Sophie in Cambodia - 7/29/2009 - Day 6

Oliver picked me up at 6am and headed to Hagar On-Time. Already it is very hot. There are a few garment factories in the area, and small pickup trucks loaded with women workers pass us on the dusty road. The street is busting with activities early in the morning. On the sidewalk, there are many street vendors selling many different kinds of food.

Hagar starts each day with 30 minutes of devotion. Today, Oliver introduced me and invited me to lead prayer and devotions. I am learning to totally rely on Holy Spirit when this kind of thing happened. It has happened quite often since I arrived. There are 50 permanent and 2 temperately staff members. I shared my family’s testimony and my experience and hardships growing up in Taiwan and the USA and closed up with a prayer. Olive told me that they seem to like me because of the candies I brought on Friday.

During lunch, I grabbed some food and joined the ladies at its lunchroom. Cambodia culture is very similar to Chinese as we often share food with each other. As I have mentioned, there are seven deaf-mute women working for Hagar. Using hand gestures, they were the noisiest women at the table!

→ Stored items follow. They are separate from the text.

(** * Definitions *)

Definition methods_qtgraphs_0_i0 : list include :=
  [
    ClassInclude QtGraphs Q3DScene Q3DScene;
    ClassInclude QtGraphs QAbstract3DAxis QAbstract3DAxis;
    ClassInclude QtGraphs QAbstract3DSeries QAbstract3DSeries;
    ClassInclude QtGraphs QAbstractAxis QAbstractAxis;
    ClassInclude QtGraphs QAbstractDataProxy QAbstractDataProxy;
    ClassInclude QtGraphs QAbstractSeries QAbstractSeries;
    ClassInclude QtGraphs QAreaSeries QAreaSeries;
    ClassInclude QtGraphs QBar3DSeries QBar3DSeries;
    ClassInclude QtGraphs QBarCategoryAxis QBarCategoryAxis;
    ClassInclude QtGraphs QBarDataProxy QBarDataProxy;
    ClassInclude QtGraphs QBarModelMapper QBarModelMapper;
    ClassInclude QtGraphs QBarSeries QBarSeries;
    ClassInclude QtGraphs QBarSet QBarSet;
    ClassInclude QtGraphs QCategory3DAxis QCategory3DAxis;
    ClassInclude QtGraphs QCustom3DItem QCustom3DItem;
    ClassInclude QtGraphs QCustom3DLabel QCustom3DLabel;
    ClassInclude QtGraphs QCustom3DVolume QCustom3DVolume;
    ClassInclude QtGraphs QDateTimeAxis QDateTimeAxis;
    ClassInclude QtGraphs QGraphsTheme QGraphsTheme;
    ClassInclude QtGraphs QHeightMapSurfaceDataProxy QHeightMapSurfaceDataProxy;
    ClassInclude QtGraphs QItemModelBarDataProxy QItemModelBarDataProxy;
    ClassInclude QtGraphs QItemModelScatterDataProxy QItemModelScatterDataProxy;
    ClassInclude QtGraphs QItemModelSurfaceDataProxy QItemModelSurfaceDataProxy;
    ClassInclude QtGraphs QLineSeries QLineSeries;
    TypeInclude QtCore QAbstractItemModel TYPE_QTCORE_QABSTRACTITEMMODEL;
    TypeInclude QtGraphs QBar3DSeries TYPE_QTGRAPHS_QBAR3DSERIES;
    TypeInclude QtGraphs QBarDataProxy TYPE_QTGRAPHS_QBARDATAPROXY;
    TypeInclude QtGraphs QBarSeries TYPE_QTGRAPHS_QBARSERIES;
    TypeInclude QtGraphs QBarSet TYPE_QTGRAPHS_QBARSET;
    TypeInclude QtGraphs QXYSeries TYPE_QTGRAPHS_QXYSERIES;
    TypeInclude QtQml QQmlComponent TYPE_QTQML_QQMLCOMPONENT;
    EnumDefine ENUM_QT_AXIS;
    EnumDefine ENUM_QT_ORIENTATION;
    EnumDefine ENUM_QT_PENCAPSTYLE;
    TypeInclude QtGraphs QAbstract3DAxis TYPE_QTGRAPHS_QABSTRACT3DAXIS;
    TypeInclude QtGraphs QAbstract3DSeries TYPE_QTGRAPHS_QABSTRACT3DSERIES;
    TypeInclude QtGraphs QAbstractAxis TYPE_QTGRAPHS_QABSTRACTAXIS;
    TypeInclude QtGraphs QAbstractDataProxy TYPE_QTGRAPHS_QABSTRACTDATAPROXY;
    TypeInclude QtGraphs QAbstractSeries TYPE_QTGRAPHS_QABSTRACTSERIES;
    TypeInclude QtGraphs QBarSeries TYPE_QTGRAPHS_QBARSERIES;
    TypeInclude QtGraphs QGraphsTheme TYPE_QTGRAPHS_QGRAPHSTHEME;
    TypeInclude QtGraphs QItemModelBarDataProxy TYPE_QTGRAPHS_QITEMMODELBARDATAPROXY;
    TypeInclude QtGraphs QItemModelSurfaceDataProxy TYPE_QTGRAPHS_QITEMMODELSURFACEDATAPROXY;
    TypeInclude QtGui QImage TYPE_QTGUI_QIMAGE;
    TypeInclude QtCore QDateTime VALUE_TYPE_QTCORE_QDATETIME;
    TypeInclude QtCore QPoint VALUE_TYPE_QTCORE_QPOINT;
    TypeInclude QtCore QRect VALUE_TYPE_QTCORE_QRECT;
    TypeInclude QtCore QRegularExpression VALUE_TYPE_QTCORE_QREGULAREXPRESSION;
    TypeInclude QtGraphs QGraphsLine VALUE_TYPE_QTGRAPHS_QGRAPHSLINE;
    TypeInclude QtGui QColor VALUE_TYPE_QTGUI_QCOLOR;
    TypeInclude QtGui QFont VALUE_TYPE_QTGUI_QFONT;
    TypeInclude QtGui QImage VALUE_TYPE_QTGUI_QIMAGE;
    TypeInclude QtGui QLinearGradient VALUE_TYPE_QTGUI_QLINEARGRADIENT;
    TypeInclude QtGui QQuaternion VALUE_TYPE_QTGUI_QQUATERNION
  ].
Definition methods_qtgui_0_s71 : list signature_row :=
  [
    Sig [VALUE_TYPE_QTGUI_QCOLOR] "fromCmyk" [PInt; PInt; PInt; PInt; PInt] (RValue QColor) [Static QColor];
    Sig [VALUE_TYPE_QTGUI_QCOLOR] "fromCmykF" [PNumber cxx_float; PNumber cxx_float; PNumber cxx_float;
        PNumber cxx_float; PNumber cxx_float] (RValue QColor) [Static QColor];
    Sig [VALUE_TYPE_QTGUI_QCOLOR] "fromHsl" [PInt; PInt; PInt; PInt] (RValue QColor) [Static QColor];
    Sig [VALUE_TYPE_QTGUI_QCOLOR] "fromHslF" [PNumber cxx_float; PNumber cxx_float; PNumber cxx_float;
        PNumber cxx_float] (RValue QColor) [Static QColor];
    Sig [VALUE_TYPE_QTGUI_QCOLOR] "fromHsv" [PInt; PInt; PInt; PInt] (RValue QColor) [Static QColor];
    Sig [VALUE_TYPE_QTGUI_QCOLOR] "fromHsvF" [PNumber cxx_float; PNumber cxx_float; PNumber cxx_float;
        PNumber cxx_float] (RValue QColor) [Static QColor];
    Sig [VALUE_TYPE_QTCORE_QBYTEARRAY; VALUE_TYPE_QTGUI_QCOLORSPACE] "fromIccProfile" [PValue QByteArray]
        (RValue QColorSpace) [Static QColorSpace]
  ].

Definition methods_qtgui_0_s78 : list signature_row :=
  [
    Sig [VALUE_TYPE_QTGUI_QBITMAP; VALUE_TYPE_QTGUI_QPIXMAP] "fromPixmap" [PValue QPixmap] (RValue QBitmap)
        [Static QBitmap];
    Sig [VALUE_TYPE_QTGUI_QCOLOR] "fromRgb" [PInt; PInt; PInt; PInt] (RValue QColor) [Static QColor];
    Sig [VALUE_TYPE_QTGUI_QCOLOR] "fromRgbF" [PNumber cxx_float; PNumber cxx_float; PNumber cxx_float;
        PNumber cxx_float] (RValue QColor) [Static QColor];
    Sig [VALUE_TYPE_QTGUI_QCOLOR; VALUE_TYPE_QTGUI_QRGBA64] "fromRgba64" [PValue QRgba64] (RValue QColor)
        [Static QColor];
    Sig [TYPE_QTGUI_QKEYSEQUENCE; VALUE_TYPE_QTGUI_QKEYSEQUENCE] "fromString" [PString true; PValue
        QKeySequence_SequenceFormat] (RValue QKeySequence) [Static QKeySequence];
    Sig [TYPE_QTGUI_QICON; VALUE_TYPE_QTGUI_QICON] "fromTheme" [PValue QIcon_ThemeIcon] (RValue QIcon)
        [Static QIcon];
    Sig [TYPE_QTGUI_QICON; VALUE_TYPE_QTGUI_QICON] "fromTheme" [PValue QIcon_ThemeIcon; PValue QIcon]
        (RValue QIcon) [Static QIcon];
    Sig [VALUE_TYPE_QTGUI_QICON] "fromTheme" [PString true] (RValue QIcon) [Static QIcon]
  ].

Definition methods_qtgui_0_s86 : list signature_row :=
  [
    Sig [VALUE_TYPE_QTGUI_QICON] "fromTheme" [PString true; PValue QIcon] (RValue QIcon) [Static QIcon];
    Sig [TYPE_QTGUI_QINPUTDEVICE] "hasCapability" [PValue QInputDevice_Capability] RBool [On QInputDevice];
    Sig [VALUE_TYPE_QTCORE_QMODELINDEX] "hasChildren" [PValue QModelIndex] RBool [On QFileSystemModel];
    Sig [TYPE_QTGUI_QICON] "hasThemeIcon" [PValue QIcon_ThemeIcon] RBool [Static QIcon];
    Sig [] "hasThemeIcon" [PString true] RBool [Static QIcon];
    Sig [ENUM_QT_ORIENTATION] "headerData" [PInt; PValue Qt_Orientation; PInt] RVariant [On
        QFileSystemModel];
    Sig [] "hide" [] RVoid [On QInputMethod];
    Sig [ENUM_QT_HIGHDPISCALEFACTORROUNDINGPOLICY] "highDpiScaleFactorRoundingPolicy" [] (RMeta
        Qt_HighDpiScaleFactorRoundingPolicy) [Static QGuiApplication];
    Sig [VALUE_TYPE_QTCORE_QPOINT] "hotSpot" [] (RValue QPoint) [On QDrag];
    Sig [] "hover" [] RVoid [On QAction]
  ].

Definition methods_qtgui_0_s96 : list signature_row :=
  [
    Sig [VALUE_TYPE_QTGUI_QICON] "icon" [] (RValue QIcon) [On QAction];
    Sig [] "iconText" [] RString [On QAction];
    Sig [TYPE_QTGUI_QCLIPBOARD; VALUE_TYPE_QTGUI_QIMAGE] "image" [PValue QClipboard_Mode] (RValue QImage)
        [On QClipboard];
    Sig [VALUE_TYPE_QTCORE_QPOINTF] "imageAt" [PValue QPointF] RString [On QAbstractTextDocumentLayout];
    Sig [TYPE_QTCORE_QIODEVICE; VALUE_TYPE_QTCORE_QBYTEARRAY] "imageFormat" [PObject QIODevice false]
        (RValue QByteArray) [Static QImageReader];
    Sig [VALUE_TYPE_QTCORE_QBYTEARRAY] "imageFormat" [PString true] (RValue QByteArray) [Static
        QImageReader];
    Sig [VALUE_TYPE_QTCORE_QBYTEARRAY] "imageFormatsForMimeType" [PValue QByteArray] (RList (IValue
        QByteArray)) [Static QImageReader; Static QImageWriter];
    Sig [VALUE_TYPE_QTCORE_QMODELINDEX] "index" [PString true; PInt] (RValue QModelIndex) [On
        QFileSystemModel]
  ].

Definition methods_qtgui_0_s104 : list signature_row :=
  [
    Sig [VALUE_TYPE_QTCORE_QMODELINDEX] "index" [PInt; PInt; PValue QModelIndex] (RValue QModelIndex) [On
        QFileSystemModel];
    Sig [] "initialize" [] RVoid [Static QFont];
    Sig [ENUM_QT_LAYOUTDIRECTION] "inputDirection" [] (RMeta Qt_LayoutDirection) [On QInputMethod];
    Sig [VALUE_TYPE_QTCORE_QRECTF] "inputItemClipRectangle" [] (RValue QRectF) [On QInputMethod];
    Sig [VALUE_TYPE_QTCORE_QRECTF] "inputItemRectangle" [] (RValue QRectF) [On QInputMethod];
    Sig [VALUE_TYPE_QTGUI_QTRANSFORM] "inputItemTransform" [] (RValue QTransform) [On QInputMethod];
    Sig [TYPE_QTGUI_QINPUTMETHOD] "inputMethod" [] RObject [Static QGuiApplication];
    Sig [] "insertSubstitution" [PString true; PString true] RVoid [Static QFont];
    Sig [] "insertSubstitutions" [PString true; PStringList] RVoid [Static QFont]
  ].
Definition methods_qtwidgets_0_s165 : list signature_row :=
  [
    Sig [] "keyboardInputInterval" [] RDouble [Static QApplication];
    Sig [] "keyboardSearch" [PString true] RVoid [On QAbstractItemView];
    Sig [] "keyboardTracking" [] RBool [On QAbstractSpinBox];
    Sig [TYPE_QTWIDGETS_QCOMBOBOX] "labelDrawingMode" [] (RMeta QComboBox_LabelDrawingMode) [On QComboBox];
    Sig [TYPE_QTWIDGETS_QLINEEDIT] "lineEdit" [] RObject [On QComboBox];
    Sig [TYPE_QTWIDGETS_QWIDGET; VALUE_TYPE_QTCORE_QBYTEARRAY] "mappedPropertyName" [PObject QWidget false]
        (RValue QByteArray) [On QDataWidgetMapper];
    Sig [TYPE_QTWIDGETS_QWIDGET] "mappedSection" [PObject QWidget false] RDouble [On QDataWidgetMapper];
    Sig [TYPE_QTWIDGETS_QWIDGET] "mappedWidgetAt" [PInt] RObject [On QDataWidgetMapper];
    Sig [] "maxCount" [] RDouble [On QComboBox];
    Sig [] "maxVisibleItems" [] RDouble [On QComboBox; On QCompleter];
    Sig [] "maximum" [] RDouble [On QDoubleSpinBox]
  ].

In the afternoon, Sopeap took me around town on her scooter checking out different suppliers. Scooters are one of the major forms of transportation in PP. After 3 hours riding on that scooter, boy I felt the saddle soreness.

Pastor John and Anne are currently taking care of a 10 week old Cambodia baby girl with a cleft lip. They know her mother from one of the slum communities. She has 5 other children and no means to care for her sixth one. They tried to provide baby formula but noticed that the baby was not gaining weight. They suspect the mother is selling the formula to get money. The baby was finally admitted to the hospital weighing less than 3 kilograms unconscious. They prayed over for the baby day and night. By God’s grace, she made it through and was released from the hospital. However, the mother called and expressed the inability to care for her. Pastor John and Anne agree to care for her until she received the operation.

Despite the needs, I see God’s love in this place. It is not easy to see and experience so much poverty, hurt and injustice. Yet, God is merciful for the ones who call out to Him. As I held on to those tiny fingers, I couldn’t help to be in awe of how amazing our God is. Every little part of our body is intricately designed so we may live. Despite all of our sins, God wants us to be free, victorious and blessed. Are we not then responsible to obey our father’s calling and be a blessing to others?